▸ **SOURCE INFORMATION**
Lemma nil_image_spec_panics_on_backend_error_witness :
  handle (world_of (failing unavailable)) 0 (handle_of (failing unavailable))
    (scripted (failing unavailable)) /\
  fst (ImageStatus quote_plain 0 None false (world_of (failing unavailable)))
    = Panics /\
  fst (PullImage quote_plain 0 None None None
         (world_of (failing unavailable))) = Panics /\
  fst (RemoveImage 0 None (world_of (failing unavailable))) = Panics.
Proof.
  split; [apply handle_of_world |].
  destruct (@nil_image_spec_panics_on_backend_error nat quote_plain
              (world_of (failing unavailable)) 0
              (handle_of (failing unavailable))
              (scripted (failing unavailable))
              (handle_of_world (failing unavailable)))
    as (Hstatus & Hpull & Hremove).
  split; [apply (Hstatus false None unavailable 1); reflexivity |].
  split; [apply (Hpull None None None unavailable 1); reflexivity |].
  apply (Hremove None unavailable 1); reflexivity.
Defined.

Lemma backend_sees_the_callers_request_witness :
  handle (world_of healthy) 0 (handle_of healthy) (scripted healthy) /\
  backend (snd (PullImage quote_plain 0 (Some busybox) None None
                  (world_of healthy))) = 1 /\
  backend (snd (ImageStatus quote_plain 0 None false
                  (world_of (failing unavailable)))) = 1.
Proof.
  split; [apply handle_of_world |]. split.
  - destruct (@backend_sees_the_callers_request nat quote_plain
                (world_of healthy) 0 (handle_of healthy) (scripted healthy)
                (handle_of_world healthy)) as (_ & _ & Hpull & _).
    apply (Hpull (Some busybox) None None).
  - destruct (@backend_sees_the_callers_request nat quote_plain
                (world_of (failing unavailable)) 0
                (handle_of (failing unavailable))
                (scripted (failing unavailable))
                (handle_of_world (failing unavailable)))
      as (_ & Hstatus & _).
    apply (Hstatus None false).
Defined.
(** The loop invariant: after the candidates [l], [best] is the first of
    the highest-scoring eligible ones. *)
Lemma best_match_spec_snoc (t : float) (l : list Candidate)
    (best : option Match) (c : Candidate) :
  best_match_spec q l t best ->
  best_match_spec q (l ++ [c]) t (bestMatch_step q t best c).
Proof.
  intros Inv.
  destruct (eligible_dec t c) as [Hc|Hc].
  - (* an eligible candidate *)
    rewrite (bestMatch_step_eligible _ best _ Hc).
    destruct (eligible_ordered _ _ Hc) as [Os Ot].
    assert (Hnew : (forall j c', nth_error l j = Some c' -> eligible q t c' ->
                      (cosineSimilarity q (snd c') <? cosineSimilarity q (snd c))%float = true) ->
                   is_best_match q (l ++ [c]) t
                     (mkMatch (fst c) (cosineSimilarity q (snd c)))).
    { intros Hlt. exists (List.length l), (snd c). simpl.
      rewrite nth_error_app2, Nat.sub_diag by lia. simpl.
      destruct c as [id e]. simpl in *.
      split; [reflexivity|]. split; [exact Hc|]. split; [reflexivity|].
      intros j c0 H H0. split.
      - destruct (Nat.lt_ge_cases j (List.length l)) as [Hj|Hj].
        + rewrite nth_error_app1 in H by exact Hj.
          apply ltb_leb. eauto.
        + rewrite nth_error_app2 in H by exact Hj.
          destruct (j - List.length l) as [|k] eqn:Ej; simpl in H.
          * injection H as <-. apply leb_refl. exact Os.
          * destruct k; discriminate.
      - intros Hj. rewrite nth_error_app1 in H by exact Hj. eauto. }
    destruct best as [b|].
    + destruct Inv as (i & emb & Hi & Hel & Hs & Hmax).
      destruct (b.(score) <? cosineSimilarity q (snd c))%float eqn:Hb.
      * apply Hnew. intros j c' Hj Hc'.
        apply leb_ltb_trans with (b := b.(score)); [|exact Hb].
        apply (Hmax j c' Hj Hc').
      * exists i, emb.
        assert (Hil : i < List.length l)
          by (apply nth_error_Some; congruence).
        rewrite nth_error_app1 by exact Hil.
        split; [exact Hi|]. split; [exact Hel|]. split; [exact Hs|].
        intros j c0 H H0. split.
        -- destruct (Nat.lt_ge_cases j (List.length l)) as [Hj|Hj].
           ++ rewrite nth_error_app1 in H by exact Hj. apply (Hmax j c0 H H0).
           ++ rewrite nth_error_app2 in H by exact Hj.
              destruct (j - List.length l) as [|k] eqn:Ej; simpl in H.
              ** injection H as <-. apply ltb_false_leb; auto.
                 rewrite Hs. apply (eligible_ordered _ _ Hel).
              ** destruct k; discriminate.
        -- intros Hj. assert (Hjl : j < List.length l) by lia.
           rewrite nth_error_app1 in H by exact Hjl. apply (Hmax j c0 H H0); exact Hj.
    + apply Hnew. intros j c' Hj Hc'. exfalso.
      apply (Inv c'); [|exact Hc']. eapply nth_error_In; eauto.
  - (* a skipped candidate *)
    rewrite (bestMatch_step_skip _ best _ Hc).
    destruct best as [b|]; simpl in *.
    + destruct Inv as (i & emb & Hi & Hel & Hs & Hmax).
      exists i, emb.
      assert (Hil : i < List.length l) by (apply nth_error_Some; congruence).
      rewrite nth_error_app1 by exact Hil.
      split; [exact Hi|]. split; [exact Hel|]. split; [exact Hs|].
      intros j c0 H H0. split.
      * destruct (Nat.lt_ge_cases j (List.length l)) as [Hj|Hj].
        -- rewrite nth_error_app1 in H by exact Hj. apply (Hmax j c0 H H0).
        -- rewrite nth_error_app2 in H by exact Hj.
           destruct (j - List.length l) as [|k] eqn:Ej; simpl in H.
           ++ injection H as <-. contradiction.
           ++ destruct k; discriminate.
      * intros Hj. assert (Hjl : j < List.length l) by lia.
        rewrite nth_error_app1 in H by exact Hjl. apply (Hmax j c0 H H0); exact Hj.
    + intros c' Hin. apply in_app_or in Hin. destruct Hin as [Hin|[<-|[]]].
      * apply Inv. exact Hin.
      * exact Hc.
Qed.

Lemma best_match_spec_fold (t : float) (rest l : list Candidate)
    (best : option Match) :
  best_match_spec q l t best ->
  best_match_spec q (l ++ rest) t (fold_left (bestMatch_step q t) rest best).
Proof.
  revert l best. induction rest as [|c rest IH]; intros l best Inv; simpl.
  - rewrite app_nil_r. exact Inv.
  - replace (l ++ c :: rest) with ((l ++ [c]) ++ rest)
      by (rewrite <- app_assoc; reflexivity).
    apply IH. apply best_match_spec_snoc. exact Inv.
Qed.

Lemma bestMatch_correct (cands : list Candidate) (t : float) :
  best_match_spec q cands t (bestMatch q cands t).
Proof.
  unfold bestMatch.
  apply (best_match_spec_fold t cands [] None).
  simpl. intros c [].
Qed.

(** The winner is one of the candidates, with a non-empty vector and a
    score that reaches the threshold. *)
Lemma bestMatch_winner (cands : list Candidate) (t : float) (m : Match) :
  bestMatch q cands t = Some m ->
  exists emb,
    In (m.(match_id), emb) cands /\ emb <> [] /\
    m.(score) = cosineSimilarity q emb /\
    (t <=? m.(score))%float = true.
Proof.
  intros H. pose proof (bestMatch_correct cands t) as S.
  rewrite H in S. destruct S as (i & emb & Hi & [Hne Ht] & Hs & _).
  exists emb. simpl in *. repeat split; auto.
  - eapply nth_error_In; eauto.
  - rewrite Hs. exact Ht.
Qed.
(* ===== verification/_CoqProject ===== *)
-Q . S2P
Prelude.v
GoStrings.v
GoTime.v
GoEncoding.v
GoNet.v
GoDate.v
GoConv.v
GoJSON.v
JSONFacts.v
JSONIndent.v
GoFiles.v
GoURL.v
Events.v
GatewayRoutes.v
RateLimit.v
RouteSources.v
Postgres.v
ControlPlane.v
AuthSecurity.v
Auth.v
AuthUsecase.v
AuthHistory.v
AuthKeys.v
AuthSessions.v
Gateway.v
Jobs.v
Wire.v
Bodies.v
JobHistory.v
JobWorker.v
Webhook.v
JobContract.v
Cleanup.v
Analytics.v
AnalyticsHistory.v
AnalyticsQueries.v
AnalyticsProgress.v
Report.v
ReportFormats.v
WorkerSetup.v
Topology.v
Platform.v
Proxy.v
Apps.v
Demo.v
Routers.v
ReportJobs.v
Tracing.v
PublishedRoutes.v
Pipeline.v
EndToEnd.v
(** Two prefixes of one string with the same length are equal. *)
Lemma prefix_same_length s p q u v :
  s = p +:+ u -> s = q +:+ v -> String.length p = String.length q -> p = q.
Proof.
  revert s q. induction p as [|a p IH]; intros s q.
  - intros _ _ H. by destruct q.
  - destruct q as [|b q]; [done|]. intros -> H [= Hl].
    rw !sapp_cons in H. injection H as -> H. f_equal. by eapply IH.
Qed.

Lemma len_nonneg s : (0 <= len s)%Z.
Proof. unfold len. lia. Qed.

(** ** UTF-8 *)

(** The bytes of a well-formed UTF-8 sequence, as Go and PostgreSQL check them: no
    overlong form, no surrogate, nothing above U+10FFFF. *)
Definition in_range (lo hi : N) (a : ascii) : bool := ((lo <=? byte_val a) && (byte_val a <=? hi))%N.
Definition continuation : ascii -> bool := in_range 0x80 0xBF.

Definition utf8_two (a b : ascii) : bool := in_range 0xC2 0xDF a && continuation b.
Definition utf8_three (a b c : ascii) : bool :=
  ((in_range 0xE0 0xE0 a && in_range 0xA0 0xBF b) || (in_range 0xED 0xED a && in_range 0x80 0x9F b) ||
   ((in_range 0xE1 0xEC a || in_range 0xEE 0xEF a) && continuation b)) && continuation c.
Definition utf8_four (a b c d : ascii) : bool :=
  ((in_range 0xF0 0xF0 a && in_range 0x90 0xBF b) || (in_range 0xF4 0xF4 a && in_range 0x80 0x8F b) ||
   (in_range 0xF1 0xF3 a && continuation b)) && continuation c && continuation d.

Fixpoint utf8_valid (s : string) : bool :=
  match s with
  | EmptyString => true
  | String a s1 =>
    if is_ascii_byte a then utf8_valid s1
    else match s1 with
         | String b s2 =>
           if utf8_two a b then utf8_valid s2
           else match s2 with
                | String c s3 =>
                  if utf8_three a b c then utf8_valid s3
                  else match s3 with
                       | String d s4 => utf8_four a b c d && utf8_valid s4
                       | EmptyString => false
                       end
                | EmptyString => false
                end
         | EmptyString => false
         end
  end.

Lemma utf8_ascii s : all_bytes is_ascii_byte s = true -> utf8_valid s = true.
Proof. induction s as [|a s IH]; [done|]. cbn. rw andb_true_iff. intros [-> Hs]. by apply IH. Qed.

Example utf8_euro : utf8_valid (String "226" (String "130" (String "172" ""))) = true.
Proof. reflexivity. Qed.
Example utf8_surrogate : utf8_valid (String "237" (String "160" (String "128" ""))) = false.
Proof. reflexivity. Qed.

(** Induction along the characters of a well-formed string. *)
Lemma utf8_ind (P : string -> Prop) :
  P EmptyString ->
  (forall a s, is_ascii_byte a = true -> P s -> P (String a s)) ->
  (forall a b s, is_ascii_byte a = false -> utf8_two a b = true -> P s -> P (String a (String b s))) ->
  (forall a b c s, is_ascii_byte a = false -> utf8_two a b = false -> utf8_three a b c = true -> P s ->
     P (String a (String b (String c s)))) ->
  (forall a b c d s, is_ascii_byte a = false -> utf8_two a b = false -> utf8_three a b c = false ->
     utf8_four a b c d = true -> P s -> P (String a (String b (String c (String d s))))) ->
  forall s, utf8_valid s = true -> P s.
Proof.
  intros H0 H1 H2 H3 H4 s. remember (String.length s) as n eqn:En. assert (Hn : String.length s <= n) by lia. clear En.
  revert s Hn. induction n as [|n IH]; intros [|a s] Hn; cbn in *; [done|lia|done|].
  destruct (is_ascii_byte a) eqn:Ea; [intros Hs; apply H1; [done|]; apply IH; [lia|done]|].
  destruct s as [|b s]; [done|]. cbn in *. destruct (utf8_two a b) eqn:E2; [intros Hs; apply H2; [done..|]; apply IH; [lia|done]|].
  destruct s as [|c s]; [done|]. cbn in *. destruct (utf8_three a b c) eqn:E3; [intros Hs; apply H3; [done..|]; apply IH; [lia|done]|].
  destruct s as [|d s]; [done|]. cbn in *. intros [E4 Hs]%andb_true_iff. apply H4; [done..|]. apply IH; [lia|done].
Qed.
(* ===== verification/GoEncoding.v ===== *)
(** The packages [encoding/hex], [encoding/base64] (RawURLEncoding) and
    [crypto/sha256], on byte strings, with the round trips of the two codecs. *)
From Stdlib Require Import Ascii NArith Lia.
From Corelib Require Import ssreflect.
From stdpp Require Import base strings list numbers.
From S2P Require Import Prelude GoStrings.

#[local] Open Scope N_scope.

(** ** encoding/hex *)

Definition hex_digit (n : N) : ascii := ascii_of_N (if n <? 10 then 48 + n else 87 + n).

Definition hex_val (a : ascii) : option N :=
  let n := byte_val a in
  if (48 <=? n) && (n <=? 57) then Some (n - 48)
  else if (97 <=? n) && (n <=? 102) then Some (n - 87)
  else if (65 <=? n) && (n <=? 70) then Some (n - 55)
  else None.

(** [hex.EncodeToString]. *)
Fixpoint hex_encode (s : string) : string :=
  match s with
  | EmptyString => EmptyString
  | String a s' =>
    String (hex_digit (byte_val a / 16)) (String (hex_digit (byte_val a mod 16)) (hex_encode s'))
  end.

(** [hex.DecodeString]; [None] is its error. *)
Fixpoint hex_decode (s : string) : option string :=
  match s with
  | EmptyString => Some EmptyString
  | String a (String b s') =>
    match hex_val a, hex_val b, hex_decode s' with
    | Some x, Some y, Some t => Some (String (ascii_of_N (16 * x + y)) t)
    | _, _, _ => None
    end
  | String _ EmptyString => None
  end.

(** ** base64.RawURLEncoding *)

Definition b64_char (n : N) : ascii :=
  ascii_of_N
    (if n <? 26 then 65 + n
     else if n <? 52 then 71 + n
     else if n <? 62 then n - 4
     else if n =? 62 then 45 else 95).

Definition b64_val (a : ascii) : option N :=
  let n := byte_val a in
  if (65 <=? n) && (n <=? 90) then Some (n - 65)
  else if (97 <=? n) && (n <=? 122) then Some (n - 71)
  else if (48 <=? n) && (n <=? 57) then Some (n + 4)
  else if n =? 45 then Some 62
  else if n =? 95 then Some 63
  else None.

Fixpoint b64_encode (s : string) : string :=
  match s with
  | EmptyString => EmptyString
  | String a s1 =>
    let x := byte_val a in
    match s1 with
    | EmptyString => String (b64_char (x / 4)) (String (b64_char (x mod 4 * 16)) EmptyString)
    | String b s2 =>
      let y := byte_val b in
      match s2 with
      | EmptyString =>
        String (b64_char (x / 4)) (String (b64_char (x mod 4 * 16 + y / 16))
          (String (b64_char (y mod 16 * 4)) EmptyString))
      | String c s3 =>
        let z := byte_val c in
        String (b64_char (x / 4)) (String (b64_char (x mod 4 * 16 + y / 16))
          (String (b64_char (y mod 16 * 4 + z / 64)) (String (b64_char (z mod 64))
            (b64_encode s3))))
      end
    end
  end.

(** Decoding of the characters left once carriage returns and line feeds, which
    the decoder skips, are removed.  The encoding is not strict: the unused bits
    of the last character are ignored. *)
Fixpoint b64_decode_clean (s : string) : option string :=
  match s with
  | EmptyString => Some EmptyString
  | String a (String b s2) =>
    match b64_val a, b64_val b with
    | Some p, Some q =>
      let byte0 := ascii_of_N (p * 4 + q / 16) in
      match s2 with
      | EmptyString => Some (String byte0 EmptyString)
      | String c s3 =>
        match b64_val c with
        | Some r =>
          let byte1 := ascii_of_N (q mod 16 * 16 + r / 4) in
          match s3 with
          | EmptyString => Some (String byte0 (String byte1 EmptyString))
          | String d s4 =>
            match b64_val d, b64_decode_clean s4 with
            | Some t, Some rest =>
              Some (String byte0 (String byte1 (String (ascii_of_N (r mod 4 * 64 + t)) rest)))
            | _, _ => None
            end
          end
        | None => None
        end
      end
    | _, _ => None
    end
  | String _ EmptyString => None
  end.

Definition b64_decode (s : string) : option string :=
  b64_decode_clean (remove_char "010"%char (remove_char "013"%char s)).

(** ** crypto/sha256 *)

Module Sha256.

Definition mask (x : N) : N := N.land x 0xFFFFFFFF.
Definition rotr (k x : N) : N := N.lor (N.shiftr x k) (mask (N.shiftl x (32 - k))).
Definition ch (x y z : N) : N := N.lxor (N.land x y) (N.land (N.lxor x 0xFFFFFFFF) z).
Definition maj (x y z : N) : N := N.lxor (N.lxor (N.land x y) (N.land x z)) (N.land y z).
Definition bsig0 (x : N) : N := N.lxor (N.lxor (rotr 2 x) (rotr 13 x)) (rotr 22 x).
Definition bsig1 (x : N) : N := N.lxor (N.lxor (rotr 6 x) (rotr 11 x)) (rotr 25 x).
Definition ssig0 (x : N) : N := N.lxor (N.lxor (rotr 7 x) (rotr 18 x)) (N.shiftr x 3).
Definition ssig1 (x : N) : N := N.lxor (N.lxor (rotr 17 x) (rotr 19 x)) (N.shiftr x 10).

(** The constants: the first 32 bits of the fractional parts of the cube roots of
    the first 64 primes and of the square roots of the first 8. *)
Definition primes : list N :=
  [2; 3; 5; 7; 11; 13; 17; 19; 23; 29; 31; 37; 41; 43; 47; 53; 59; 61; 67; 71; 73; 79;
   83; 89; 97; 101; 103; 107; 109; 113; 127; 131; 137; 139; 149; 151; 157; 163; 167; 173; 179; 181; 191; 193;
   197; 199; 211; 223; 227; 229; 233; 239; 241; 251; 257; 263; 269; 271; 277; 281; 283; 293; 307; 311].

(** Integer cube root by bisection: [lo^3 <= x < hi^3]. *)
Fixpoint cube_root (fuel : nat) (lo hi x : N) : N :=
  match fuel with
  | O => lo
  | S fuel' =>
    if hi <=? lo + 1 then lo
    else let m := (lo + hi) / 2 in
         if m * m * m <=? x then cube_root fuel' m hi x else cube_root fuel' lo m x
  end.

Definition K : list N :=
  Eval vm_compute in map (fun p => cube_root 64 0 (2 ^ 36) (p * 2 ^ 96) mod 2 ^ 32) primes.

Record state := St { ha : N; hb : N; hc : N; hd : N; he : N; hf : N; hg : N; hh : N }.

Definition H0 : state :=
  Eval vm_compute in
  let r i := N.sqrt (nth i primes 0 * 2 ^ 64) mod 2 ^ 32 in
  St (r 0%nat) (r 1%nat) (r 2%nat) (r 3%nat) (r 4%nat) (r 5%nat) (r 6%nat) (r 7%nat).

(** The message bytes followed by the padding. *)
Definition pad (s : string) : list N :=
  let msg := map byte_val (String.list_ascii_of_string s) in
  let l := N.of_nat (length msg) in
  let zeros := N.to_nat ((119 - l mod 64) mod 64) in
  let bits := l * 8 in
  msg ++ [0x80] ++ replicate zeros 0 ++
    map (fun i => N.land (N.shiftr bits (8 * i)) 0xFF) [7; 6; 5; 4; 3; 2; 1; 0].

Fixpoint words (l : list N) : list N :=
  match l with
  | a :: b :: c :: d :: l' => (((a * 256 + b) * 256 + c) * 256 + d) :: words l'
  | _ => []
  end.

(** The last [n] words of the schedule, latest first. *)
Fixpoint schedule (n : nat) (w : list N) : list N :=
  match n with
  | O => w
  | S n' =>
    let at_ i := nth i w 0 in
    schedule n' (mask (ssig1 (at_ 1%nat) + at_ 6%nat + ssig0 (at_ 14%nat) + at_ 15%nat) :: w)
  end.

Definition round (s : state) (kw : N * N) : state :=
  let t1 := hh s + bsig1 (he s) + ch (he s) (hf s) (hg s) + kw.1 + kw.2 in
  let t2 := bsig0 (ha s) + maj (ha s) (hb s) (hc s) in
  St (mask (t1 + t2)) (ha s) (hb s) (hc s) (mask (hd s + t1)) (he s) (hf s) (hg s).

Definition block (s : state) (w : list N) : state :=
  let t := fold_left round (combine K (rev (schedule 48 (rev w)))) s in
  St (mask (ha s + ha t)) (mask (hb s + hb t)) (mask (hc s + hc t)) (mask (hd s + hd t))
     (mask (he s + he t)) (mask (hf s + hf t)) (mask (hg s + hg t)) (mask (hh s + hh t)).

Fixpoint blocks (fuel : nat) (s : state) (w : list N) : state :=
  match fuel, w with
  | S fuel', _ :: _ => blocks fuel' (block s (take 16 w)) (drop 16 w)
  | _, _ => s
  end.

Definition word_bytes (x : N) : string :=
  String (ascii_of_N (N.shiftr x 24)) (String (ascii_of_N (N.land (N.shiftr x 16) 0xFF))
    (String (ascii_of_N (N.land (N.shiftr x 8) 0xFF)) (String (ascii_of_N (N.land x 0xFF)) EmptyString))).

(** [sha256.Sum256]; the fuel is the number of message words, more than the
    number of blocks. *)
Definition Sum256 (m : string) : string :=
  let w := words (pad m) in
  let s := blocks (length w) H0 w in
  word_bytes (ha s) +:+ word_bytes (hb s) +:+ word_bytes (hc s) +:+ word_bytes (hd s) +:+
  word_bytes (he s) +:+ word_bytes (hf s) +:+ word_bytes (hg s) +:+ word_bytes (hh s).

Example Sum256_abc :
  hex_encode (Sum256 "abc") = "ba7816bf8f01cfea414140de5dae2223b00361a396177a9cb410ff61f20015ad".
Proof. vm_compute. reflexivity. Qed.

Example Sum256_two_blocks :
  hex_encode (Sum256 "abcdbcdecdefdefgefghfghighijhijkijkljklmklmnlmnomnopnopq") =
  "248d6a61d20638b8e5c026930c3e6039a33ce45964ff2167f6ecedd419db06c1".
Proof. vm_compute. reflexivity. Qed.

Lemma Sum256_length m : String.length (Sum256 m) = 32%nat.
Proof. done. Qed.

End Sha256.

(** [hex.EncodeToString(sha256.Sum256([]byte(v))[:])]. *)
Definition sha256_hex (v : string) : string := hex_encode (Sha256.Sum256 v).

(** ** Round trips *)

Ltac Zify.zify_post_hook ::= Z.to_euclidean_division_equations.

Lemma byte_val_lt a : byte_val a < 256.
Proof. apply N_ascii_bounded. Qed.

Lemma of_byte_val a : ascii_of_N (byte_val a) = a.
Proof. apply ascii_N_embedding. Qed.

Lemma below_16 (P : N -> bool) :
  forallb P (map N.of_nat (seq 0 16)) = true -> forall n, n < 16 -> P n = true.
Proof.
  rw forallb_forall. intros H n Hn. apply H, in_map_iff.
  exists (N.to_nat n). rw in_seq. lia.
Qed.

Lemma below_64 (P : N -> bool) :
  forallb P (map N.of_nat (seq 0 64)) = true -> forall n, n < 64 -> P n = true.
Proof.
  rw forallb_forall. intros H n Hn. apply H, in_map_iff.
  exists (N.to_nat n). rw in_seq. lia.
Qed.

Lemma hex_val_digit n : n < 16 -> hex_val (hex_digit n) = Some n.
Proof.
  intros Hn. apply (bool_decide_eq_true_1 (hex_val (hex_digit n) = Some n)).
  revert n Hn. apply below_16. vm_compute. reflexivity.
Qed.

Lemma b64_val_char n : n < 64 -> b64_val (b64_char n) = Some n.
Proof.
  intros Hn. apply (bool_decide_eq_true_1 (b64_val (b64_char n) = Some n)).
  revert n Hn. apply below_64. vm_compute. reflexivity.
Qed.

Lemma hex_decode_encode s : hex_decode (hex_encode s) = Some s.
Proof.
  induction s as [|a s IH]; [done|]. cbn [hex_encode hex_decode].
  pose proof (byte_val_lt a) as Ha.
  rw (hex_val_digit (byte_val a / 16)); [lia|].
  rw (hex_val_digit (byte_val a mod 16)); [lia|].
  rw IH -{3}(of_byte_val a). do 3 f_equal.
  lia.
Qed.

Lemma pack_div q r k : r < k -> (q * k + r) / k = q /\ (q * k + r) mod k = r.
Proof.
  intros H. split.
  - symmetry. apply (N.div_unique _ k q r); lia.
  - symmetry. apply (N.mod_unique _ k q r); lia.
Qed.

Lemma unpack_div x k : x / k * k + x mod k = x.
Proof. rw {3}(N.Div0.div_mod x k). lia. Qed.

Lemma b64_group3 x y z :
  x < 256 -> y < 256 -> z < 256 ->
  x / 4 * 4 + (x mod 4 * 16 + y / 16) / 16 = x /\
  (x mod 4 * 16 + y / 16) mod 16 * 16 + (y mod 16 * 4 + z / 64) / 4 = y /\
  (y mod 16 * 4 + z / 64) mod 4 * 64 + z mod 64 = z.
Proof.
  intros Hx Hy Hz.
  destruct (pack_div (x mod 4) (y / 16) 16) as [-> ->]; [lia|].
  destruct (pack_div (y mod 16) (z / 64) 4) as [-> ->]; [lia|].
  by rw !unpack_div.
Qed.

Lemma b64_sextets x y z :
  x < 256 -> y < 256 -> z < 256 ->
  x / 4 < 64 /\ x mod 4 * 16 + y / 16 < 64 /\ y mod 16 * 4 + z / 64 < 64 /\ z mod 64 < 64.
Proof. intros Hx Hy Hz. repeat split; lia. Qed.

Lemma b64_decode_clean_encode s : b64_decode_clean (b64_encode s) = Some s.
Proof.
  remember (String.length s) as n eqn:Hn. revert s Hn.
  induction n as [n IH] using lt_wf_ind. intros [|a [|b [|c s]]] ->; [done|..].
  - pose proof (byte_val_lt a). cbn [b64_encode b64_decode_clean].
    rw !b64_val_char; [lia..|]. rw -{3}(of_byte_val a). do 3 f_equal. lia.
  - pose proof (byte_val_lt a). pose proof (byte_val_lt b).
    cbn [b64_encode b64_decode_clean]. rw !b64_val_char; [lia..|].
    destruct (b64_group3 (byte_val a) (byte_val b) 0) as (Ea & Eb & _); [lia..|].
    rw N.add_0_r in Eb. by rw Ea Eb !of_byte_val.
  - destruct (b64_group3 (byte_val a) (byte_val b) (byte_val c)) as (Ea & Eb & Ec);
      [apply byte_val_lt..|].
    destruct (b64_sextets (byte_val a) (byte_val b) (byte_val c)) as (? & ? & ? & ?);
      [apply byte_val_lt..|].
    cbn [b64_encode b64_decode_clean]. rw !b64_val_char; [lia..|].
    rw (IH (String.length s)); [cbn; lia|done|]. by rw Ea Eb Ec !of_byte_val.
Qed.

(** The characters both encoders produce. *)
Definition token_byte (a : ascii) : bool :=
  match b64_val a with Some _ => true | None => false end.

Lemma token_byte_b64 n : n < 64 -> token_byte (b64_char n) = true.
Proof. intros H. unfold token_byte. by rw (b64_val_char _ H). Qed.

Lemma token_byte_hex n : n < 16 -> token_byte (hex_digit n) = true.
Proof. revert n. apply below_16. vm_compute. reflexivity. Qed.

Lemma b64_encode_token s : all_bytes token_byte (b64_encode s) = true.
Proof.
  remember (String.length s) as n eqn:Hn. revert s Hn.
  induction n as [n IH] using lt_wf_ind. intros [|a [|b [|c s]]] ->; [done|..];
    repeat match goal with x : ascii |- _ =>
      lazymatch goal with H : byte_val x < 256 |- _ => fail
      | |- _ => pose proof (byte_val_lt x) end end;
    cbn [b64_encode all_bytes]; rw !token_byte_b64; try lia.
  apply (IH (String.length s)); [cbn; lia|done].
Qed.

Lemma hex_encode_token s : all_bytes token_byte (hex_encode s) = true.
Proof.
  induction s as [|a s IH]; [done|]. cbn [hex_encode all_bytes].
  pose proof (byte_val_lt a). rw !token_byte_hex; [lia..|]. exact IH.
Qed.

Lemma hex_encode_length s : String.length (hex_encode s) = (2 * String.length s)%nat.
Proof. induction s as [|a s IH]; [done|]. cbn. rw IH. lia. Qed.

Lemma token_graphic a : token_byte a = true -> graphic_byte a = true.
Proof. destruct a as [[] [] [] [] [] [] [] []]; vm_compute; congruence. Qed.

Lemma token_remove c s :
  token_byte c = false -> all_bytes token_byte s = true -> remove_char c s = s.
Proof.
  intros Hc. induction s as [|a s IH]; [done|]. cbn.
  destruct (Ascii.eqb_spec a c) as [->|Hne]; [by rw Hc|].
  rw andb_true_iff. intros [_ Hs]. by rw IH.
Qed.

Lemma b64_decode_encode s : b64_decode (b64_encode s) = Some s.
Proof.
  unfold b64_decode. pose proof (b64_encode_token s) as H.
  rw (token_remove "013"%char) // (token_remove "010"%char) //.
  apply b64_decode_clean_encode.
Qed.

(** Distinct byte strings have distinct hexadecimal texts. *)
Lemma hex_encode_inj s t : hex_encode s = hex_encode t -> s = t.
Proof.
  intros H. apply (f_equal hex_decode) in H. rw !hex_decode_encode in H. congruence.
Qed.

▸ **WHAT YOU NEED TO DO**
Among the lines of the listing above, which ones hold "zeros"? Copy them.

▸ **EXERCISE SOLUTION**
  let zeros := N.to_nat ((119 - l mod 64) mod 64) in
  msg ++ [0x80] ++ replicate zeros 0 ++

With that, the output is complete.